Of course our little Sophia needed a warm sweater for chilly nights so I knitted her a sweater last week – showing off Italian pride!

Naturally Tyson also enjoys the backyard – but takes a more relaxed approach to all the commotion of a BBQ. He’s a Catahoula Hound – with one amber and one blue (called a glass eye) eye.

Sophia seems to want to share a secret with Tyson – probably plotting how to get table scraps from us!

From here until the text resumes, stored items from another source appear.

(** An operation no executor has claimed. *)
Definition cancel_pending (cs : ComputeStore) (control : ComputeControlRecord) (id : string)
    (o : UserAppOperationRecord) (app : UserAppLifecycleRecord)
    : result (UserAppLifecycleRecord * UserAppOperationRecord) UserAppStoreError :=
  let? _ := ensure ((op_revision o =? 1)%Z && is_none (op_executor_id o)
                    && negb (ends_lifecycle (op_kind o)) && slot_matches_operation app o
                    && is_none (cs_leases cs !! id))
              (InvalidOperation "Unclaimed operation has inconsistent execution evidence") in
  Ok (with_slots (slot_set (op_scope o) None (active_operations app)) app,
      op_set o Failed (op_revision o + 1) "cancelled_before_execution"
        (JObj [("compute_operation_id", JStr (cc_operation_id control));
               ("no_execution_claim", JBool true)])
        (Some "ERR_OPERATION_CANCELLED")
        (Some "Superseded by an explicit compute control before execution")).

(** One interrupted operation: ended if that is safe, else left to drain. *)
Definition cancel_one (cs : ComputeStore) (control : ComputeControlRecord)
    (uncertain : string → option UserAppStoreError) (id : string)
    (st : UserAppLifecycleRecord * OperationTable)
    : result (UserAppLifecycleRecord * OperationTable) UserAppStoreError :=
  let '(app, ops) := st in
  match find_operation ops (cc_app_id control) id with
  | None => Ok st
  | Some o =>
      let? _ := ensure (bool_decide (op_lifecycle_id o = cc_lifecycle_id control)) LifecycleConflict in
      if confirmed_wake o then
        let? _ := uncertain_verdict uncertain id in
        let? (app', o') := cancel_wake control o app in
        Ok (app', <[id := o']> ops)
      else if negb (bool_decide (op_state o = Pending)) then Ok st
      else
        let? (app', o') := cancel_pending cs control id o app in
        let? _ := uncertain_verdict uncertain id in
        Ok (app', <[id := o']> ops)
  end.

Normally this would be a Furry Friends Friday post but today is a day of enjoying the weekend memories. I worked all night Saturday and so naturally had to take a short nap when I arrived home at 7:30 AM. I woke to find my sons had the brick oven/grill cleaned and ready to cook with wood already heating. They had vacuumed the entire house and washed 2500 square foot of tile throughout the house – and polished the marble countertops. It was pure heaven to not have to sacrifice a precious day off cleaning house.

So here it is Monday morning and I am sitting out on the patio listening to Andre Bocelli drinking a cappuccino and listening to the birds. A magnificent peacock has been wandering the neighborhood showing off his fine feathers too! All is right in my world!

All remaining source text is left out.